━━ Exercise input ━━

(** Receiving parts changes the receive buffer, the table and the counters. *)
Definition quiet (w w' : world) : Prop :=
  client_ok (lp w') ∧ pctx w' = pctx w ∧ trace w' = trace w ∧ calls w' = calls w ∧
  next_real_broadcast (lp w') = next_real_broadcast (lp w).

Definition frag_datagram (P : Z) (pk : list Z) (id : Z) (i : nat) : list Z :=
  LAN_CLIENT_TYPE_IPV4_FRAG :: frag_payload P pk id (Z.of_nat i).

Lemma retable_client_ok n F l :
  client_ok l → length F = length (frags l) → Forall frag_ok F → client_ok (retable n F l).
Proof. intros [] Hl Hf. constructor; try done. simpl. unfold zlen in *. lia. Qed.

Section Order.
Context (P : Z) (pk : list Z) (id : Z).
Context (HP : 0 < P < 65536) (Hpk : bytes_ok pk) (Hlen : 20 ≤ zlen pk ≤ ETHER_MTU)
  (HT : total_parts P pk ≤ 8).

Lemma frag_datagram_ok i :
  Z.of_nat i < total_parts P pk →
  bytes_ok (frag_datagram P pk id i) ∧ zlen (frag_datagram P pk id i) ≤ CLIENT_RECV_BUF_LEN.
Proof.
  intros Hi. pose proof (chunk_length P pk ltac:(lia) (Z.of_nat i) ltac:(lia)) as Hc.
  pose proof (length_frag_header P pk Hpk ltac:(lia) id (Z.of_nat i)) as Hh.
  assert (part_len P pk (Z.of_nat i) ≤ zlen pk) by (unfold part_len; nia). split.
  - apply bytes_ok_cons; [unfold byte_ok, LAN_CLIENT_TYPE_IPV4_FRAG; lia|].
    apply bytes_ok_app; [apply frag_header_bytes_ok; done || lia|by apply chunk_bytes_ok].
  - unfold frag_datagram, frag_payload. off_lia.
Qed.
(** What [lan_client_init] leaves in the state, whatever libuv answers. *)
Definition initialised (w w' : world) : Prop :=
  client_ok (lp w') ∧ pctx w' = pctx w ∧ pmtu (lp w') = pmtu (lp w) ∧
  frags (lp w') = replicate 100 empty_frag ∧ frag_id (lp w') = 0 ∧ local_id (lp w') = 0 ∧
  next_real_broadcast (lp w') = true ∧ username (lp w') = username (lp w) ∧
  key (lp w') = key (lp w) ∧ server_addr (lp w') = server_addr (lp w).

Definition uv_step (c : uv_call) (w : world) : world := tick (log_event (EvUv c) w).
Lemma uv_bind {A} c (f : Z → IO A) w : (uv c ≫= f) w = f (env_uv (calls w)) (uv_step c w).
Proof. done. Qed.
Lemma modify_bind {A} g (f : () → IO A) w : (modify g ≫= f) w = f () (g w).
Proof. done. Qed.
Lemma get_bind {A} (f : world → IO A) w : (get ≫= f) w = f w w.
Proof. done. Qed.

Definition bind_calls (l : lan_play) : list uv_call :=
  if broadcast l then [UdpBind AF_INET SERVER_PORT]
  else if server_family l =? AF_INET6 then [UdpBind AF_INET6 0] else [].

Lemma reset_client_ok l :
  pctx_ok (packet_ctx_of l) → zlen (client_buf l) = CLIENT_RECV_BUF_LEN → bytes_ok (client_buf l) →
  client_ok (reset_client l).
Proof. intros. constructor; try done. apply LanSample.frags_ok. Qed.

Lemma lan_client_init_ok w :
  pctx_ok (pctx w) → zlen (client_buf (lp w)) = CLIENT_RECV_BUF_LEN → bytes_ok (client_buf (lp w)) →
  if negb (pmtu (lp w) =? 0) && (pmtu (lp w) <? MIN_FRAG_PAYLOAD_LEN)
  then lan_client_init w = Fail (ExitCalled 1)
  else ∃ r w', lan_client_init w = Ok (r, w') ∧ initialised w w' ∧
    let setup := UdpInit :: bind_calls (lp w) ++ [TimerInit ClientKeepaliveTimer; TimerInit RealBroadcastTimer] in
    let n := (calls w + length setup)%nat in
    let starts := [TimerStart ClientKeepaliveTimer 0 10000; TimerStart RealBroadcastTimer 0 1000; UdpRecvStart] in
    let failed k := negb (env_uv (n + k)%nat =? 0) in
    let done := if failed 0%nat then 1%nat else if failed 1%nat then 2%nat else 3%nat in
    r = env_uv (n + (done - 1))%nat ∧
    trace w' = trace w ++ (EvUv <$> setup ++ take done starts).
Proof.
  intros Hp Hb Hbb. pose proof (reset_client_ok (lp w) Hp Hb Hbb) as Hok.
  assert (∀ e c, initialised w (mk_world (reset_client (lp w)) e c)) as Hi by done.
  assert (∀ e c, initialised w (mk_world (reset_counters (reset_client (lp w))) e c)) as Hi'.
  { intros. split; [by destruct Hok|done]. }
  destruct (negb (pmtu (lp w) =? 0) && (pmtu (lp w) <? MIN_FRAG_PAYLOAD_LEN)) eqn:Eg;
    unfold lan_client_init; rewrite get_bind; cbv beta; rewrite Eg; [done|].
  rewrite modify_bind, uv_bind.
  set (w1 := uv_step UdpInit (on_lp reset_client w)).
  assert (∃ w2, (if broadcast (lp w) then _ ← uv (UdpBind AF_INET SERVER_PORT); mret ()
     else if server_family (lp w) =? AF_INET6 then _ ← uv (UdpBind AF_INET6 0); mret ()
     else mret ()) w1 = Ok ((), w2) ∧ lp w2 = reset_client (lp w) ∧
     calls w2 = (S (calls w) + length (bind_calls (lp w)))%nat ∧
     trace w2 = trace w ++ (EvUv <$> UdpInit :: bind_calls (lp w))) as (w2 & E2 & L2 & C2 & T2).
  { unfold bind_calls. repeat case_if; rewrite ?uv_bind; eexists; (split; [reflexivity|]);
      (split; [done|]); (split; [simpl; lia|]); simpl; by rewrite <- ?app_assoc. }
  erewrite bind_of_ok by exact E2. rewrite !uv_bind.
  destruct w2 as [l2 t2 c2]. cbn [lp calls trace] in L2, C2, T2. subst l2 t2.
  unfold uv_step, tick, log_event. cbn [lp trace calls].
  rewrite length_cons, length_app. cbn [length].
  replace (calls w + S (length (bind_calls (lp w)) + 2))%nat with (S (S c2)) by lia. clear C2.
  rewrite !(Nat.add_comm (S (S c2))). cbn [Nat.add].
  repeat case_if; rewrite ?uv_bind, ?modify_bind; repeat case_if;
    rewrite ?uv_bind, ?modify_bind; repeat case_if; simpl in *; try congruence;
    (eexists _, _; split_and!; [reflexivity|first [apply Hi|apply Hi']|done|]);
    cbn [trace uv_step tick log_event on_lp set_lp];
    change (list_fmap uv_call event EvUv) with (fmap (M := list) EvUv);
    rewrite !fmap_app; simpl; by rewrite <- !app_assoc.
Qed.

(** [lan_client_init] refuses a path MTU below 500 by exiting; otherwise
    it empties the reassembly table, resets the counters of fragments and
    allows one real broadcast, then initialises, binds and starts the
    handles in a fixed order; the first start that fails ends it with that
    error code and skips the rest. *)
Theorem lan_client_init_spec w :
  pctx_ok (pctx w) → zlen (client_buf (lp w)) = CLIENT_RECV_BUF_LEN → bytes_ok (client_buf (lp w)) →
  if negb (pmtu (lp w) =? 0) && (pmtu (lp w) <? MIN_FRAG_PAYLOAD_LEN)
  then lan_client_init w = Fail (ExitCalled 1)
  else ∃ r w', lan_client_init w = Ok (r, w') ∧ initialised w w' ∧
    let setup := UdpInit :: bind_calls (lp w) ++ [TimerInit ClientKeepaliveTimer; TimerInit RealBroadcastTimer] in
    let n := (calls w + length setup)%nat in
    let starts := [TimerStart ClientKeepaliveTimer 0 10000; TimerStart RealBroadcastTimer 0 1000; UdpRecvStart] in
    let failed k := negb (env_uv (n + k)%nat =? 0) in
    let done := if failed 0%nat then 1%nat else if failed 1%nat then 2%nat else 3%nat in
    r = env_uv (n + (done - 1))%nat ∧
    trace w' = trace w ++ (EvUv <$> setup ++ take done starts).
Proof. apply lan_client_init_ok. Qed.
End Init.

(** * The theorems at a concrete state *)

Lemma sample_state_ok : state_ok (LanSample.start 0).
Proof.
  constructor; [apply LanSample.client_is_ok| | | |by left].
  - split; [done|]. apply Forall_cons_iff. split; [split; eauto with sample|].
    apply Forall_replicate. split; split; try done; Sample.bytes_solve.
  - apply Forall_replicate. vm_compute. split; discriminate.
  - split_and!; [done|apply Forall_replicate; unfold byte_ok; lia|].
    intros name [= <-]. split; [Sample.bytes_solve|done].
Qed.

Lemma auth_me_response_witness :
  ∃ w', @lan_client_process_auth_me Sample.env (0 :: [1; 2; 3] ++ [9; 9]) 4 (LanSample.start 0) = Ok ((), w') ∧
    trace w' = [EvUdpSend (4 :: Fips.sha1 (replicate 20 7 ++ [1; 2; 3]) ++ [98; 111; 98])].
Proof.
  destruct (@auth_me_response Sample.env (LanSample.start 0) [1; 2; 3] [9; 9]) as (w' & E & T).
  - reflexivity.
  - exact (proj1 (proj2 (st_login _ sample_state_ok))).
  - Sample.bytes_solve.
  - reflexivity.
  - exact (proj2 (proj2 (st_login _ sample_state_ok))).
  - exists w'. split; [exact E|exact T].
Defined.

(** The first fragment of the sample packet has been received. *)
Definition sample_slot : lan_client_fragment :=
  mk_frag 0 Sample.our_ip 0 1 1 0 (take 500 LanSample.packet ++ replicate 1000 0).
Definition sample_frags : list lan_client_fragment := sample_slot :: replicate 99 empty_frag.
Definition sample_partial : world :=
  mk_world (set_frags sample_frags (LanSample.client 0)) [] 0.

Lemma sample_slot_ok : frag_ok sample_slot.
Proof.
  split; [reflexivity|]. apply bytes_ok_app; [|apply bytes_ok_zeros].
  apply bytes_ok_take, LanSample.packet_bytes_ok.
Qed.

Lemma sample_partial_ok : state_ok sample_partial.
Proof.
  destruct sample_state_ok as [[] Hc Ht Hl Hp].
  assert (Forall frag_ok (replicate 99 empty_frag)) by
    (apply Forall_replicate; split; [done|apply bytes_ok_zeros]).
  assert (Forall total_ok (replicate 99 empty_frag)) by
    (apply Forall_replicate; vm_compute; split; discriminate).
  constructor; [constructor; try done; apply Forall_cons_iff; split; [apply sample_slot_ok|done]
    |done| |done|by left].
  apply Forall_cons_iff. split; [vm_compute; split; discriminate|done].
Qed.

Lemma sample_assembling : assembling 500 LanSample.packet 0 [0] sample_frags.
Proof.
  split; [apply (cl_frags _ (st_client _ sample_partial_ok))|].
  exists 0%nat, sample_slot. split; [reflexivity|]. split; [reflexivity|].
  constructor; try reflexivity; [apply sample_slot_ok|simpl; lia| | |].
  - intros k Hk. apply eq_true_iff_eq. rewrite bool_decide_eq_true, list_elem_of_singleton.
    simpl. destruct k; split; done || lia.
  - intros n Hn Hin. apply list_elem_of_singleton in Hin.
    assert (n < 500)%nat by (Z.div_mod_to_equations; lia).
    change (fr_buffer sample_slot) with (take 500 LanSample.packet ++ replicate 1000 0).
    rewrite lookup_app_l by (rewrite length_take; change (length LanSample.packet) with 1100%nat; lia).
    apply lookup_take_lt. lia.
  - intros Hin. apply list_elem_of_singleton in Hin. vm_compute in Hin. discriminate.
Qed.

(** Part 2 of 3 of a packet of another sender, with a stale byte behind it. *)
Definition other_fragment : list Z :=
  Sample.other_ip ++ Sample.peer_ip ++ [0; 0; 1; 3; 0; 4; 2; 0] ++ replicate 1600 5.
Definition other_header : lan_client_fragment_header :=
  mk_header Sample.other_ip Sample.peer_ip 0 1 3 4 512.

Lemma other_fragment_ok : bytes_ok other_fragment.
Proof.
  repeat apply bytes_ok_app; try (apply Forall_replicate; unfold byte_ok; lia); Sample.bytes_solve.
Qed.

Lemma reassembly_independent_witness :
  ∃ r w', @lan_client_process_frag Sample.env other_fragment 20 sample_partial = Ok (r, w') ∧
    assembling 500 LanSample.packet 0 [0] (frags (lp w')).
Proof.
  destruct (@reassembly_independent Sample.env 500 LanSample.packet 0 [0] other_fragment 20
    other_header sample_partial) as (r & w' & E & _ & A).
  - lia.
  - apply LanSample.packet_bytes_ok.
  - vm_compute. split; discriminate.
  - discriminate.
  - apply sample_assembling.
  - apply sample_partial_ok.
  - apply other_fragment_ok.
  - vm_compute. discriminate.
  - vm_compute. reflexivity.
  - vm_compute. repeat split; done.
  - vm_compute. discriminate.
  - right. vm_compute. eexists. reflexivity.
  - exists r, w'. split; [exact E|exact A].
Defined.

Lemma lan_client_recv_safe_witness :
  ∃ w', @lan_client_recv Sample.env (LAN_CLIENT_TYPE_IPV4_FRAG :: take 20 other_fragment)
          (LanSample.start 0) = Ok ((), w') ∧ state_ok w'.
Proof.
  apply (@lan_client_recv_safe Sample.env (LAN_CLIENT_TYPE_IPV4_FRAG :: take 20 other_fragment)
    (LanSample.start 0)).
  - apply sample_state_ok.
  - apply bytes_ok_cons; [unfold byte_ok, LAN_CLIENT_TYPE_IPV4_FRAG; lia|].
    apply bytes_ok_take, other_fragment_ok.
  - vm_compute. discriminate.
  - split_and!; try (vm_compute; discriminate). intros _ h Hh. vm_compute in Hh.
    injection Hh as <-. vm_compute. repeat split; done.
Defined.

(** The same fragment with part number 40, and one that ends at 1504. *)
Lemma unsafe_fragment_faults_witness :
  @lan_client_process_frag Sample.env
    (Sample.other_ip ++ Sample.peer_ip ++ [0; 0; 2; 3; 1; 224; 2; 0] ++ replicate 1000 5) 1000
    (LanSample.start 0) = Fail OutOfBounds.
Proof.
  refine (proj2 (@unsafe_fragment_faults Sample.env _ 1000
    (mk_header Sample.other_ip Sample.peer_ip 0 2 3 480 512) (LanSample.start 0) _ _ _ _ _) _ _).
  - apply sample_state_ok.
  - repeat apply bytes_ok_app; try (apply Forall_replicate; unfold byte_ok; lia); Sample.bytes_solve.
  - vm_compute. discriminate.
  - vm_compute. reflexivity.
  - right. vm_compute. eexists. reflexivity.
  - simpl. lia.
  - reflexivity.
Defined.

Lemma oversized_packet_asserts_witness :
  @lan_client_recv Sample.env
    (LAN_CLIENT_TYPE_IPV4 :: replicate 12 69 ++ Sample.our_ip ++ Sample.peer_ip ++ replicate 2100 0)
    (LanSample.start 0) = Fail AssertFailure.
Proof.
  apply (@oversized_packet_asserts Sample.env
    (replicate 12 69 ++ Sample.our_ip ++ Sample.peer_ip ++ replicate 2100 0)
    (LanSample.start 0) LanSample.neighbour_table 1000 Sample.peer_mac).
  - apply sample_state_ok.
  - apply LanSample.start_neighbours.
  - vm_compute. discriminate.
  - repeat apply bytes_ok_app; try (apply Forall_replicate; unfold byte_ok; lia); Sample.bytes_solve.
  - vm_compute. split; discriminate.
  - vm_compute. discriminate.
  - vm_compute. reflexivity.
  - vm_compute. reflexivity.
Defined.

Lemma empty_challenge_overreads_witness :
  @lan_client_recv Sample.env [LAN_CLIENT_TYPE_AUTH_ME] (LanSample.start 0) = Fail OutOfBounds.
Proof.
  apply (@empty_challenge_overreads Sample.env (LanSample.start 0)).
  - apply sample_state_ok.
  - discriminate.
  - reflexivity.
Defined.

━━━

* [What this task involves] Output the data exactly, from the first line through the line that holds "assert (part_len P", so that no later line appears.

* [Your response]
(** Receiving parts changes the receive buffer, the table and the counters. *)
Definition quiet (w w' : world) : Prop :=
  client_ok (lp w') ∧ pctx w' = pctx w ∧ trace w' = trace w ∧ calls w' = calls w ∧
  next_real_broadcast (lp w') = next_real_broadcast (lp w).

Definition frag_datagram (P : Z) (pk : list Z) (id : Z) (i : nat) : list Z :=
  LAN_CLIENT_TYPE_IPV4_FRAG :: frag_payload P pk id (Z.of_nat i).

Lemma retable_client_ok n F l :
  client_ok l → length F = length (frags l) → Forall frag_ok F → client_ok (retable n F l).
Proof. intros [] Hl Hf. constructor; try done. simpl. unfold zlen in *. lia. Qed.

Section Order.
Context (P : Z) (pk : list Z) (id : Z).
Context (HP : 0 < P < 65536) (Hpk : bytes_ok pk) (Hlen : 20 ≤ zlen pk ≤ ETHER_MTU)
  (HT : total_parts P pk ≤ 8).

Lemma frag_datagram_ok i :
  Z.of_nat i < total_parts P pk →
  bytes_ok (frag_datagram P pk id i) ∧ zlen (frag_datagram P pk id i) ≤ CLIENT_RECV_BUF_LEN.
Proof.
  intros Hi. pose proof (chunk_length P pk ltac:(lia) (Z.of_nat i) ltac:(lia)) as Hc.
  pose proof (length_frag_header P pk Hpk ltac:(lia) id (Z.of_nat i)) as Hh.
  assert (part_len P pk (Z.of_nat i) ≤ zlen pk) by (unfold part_len; nia). split.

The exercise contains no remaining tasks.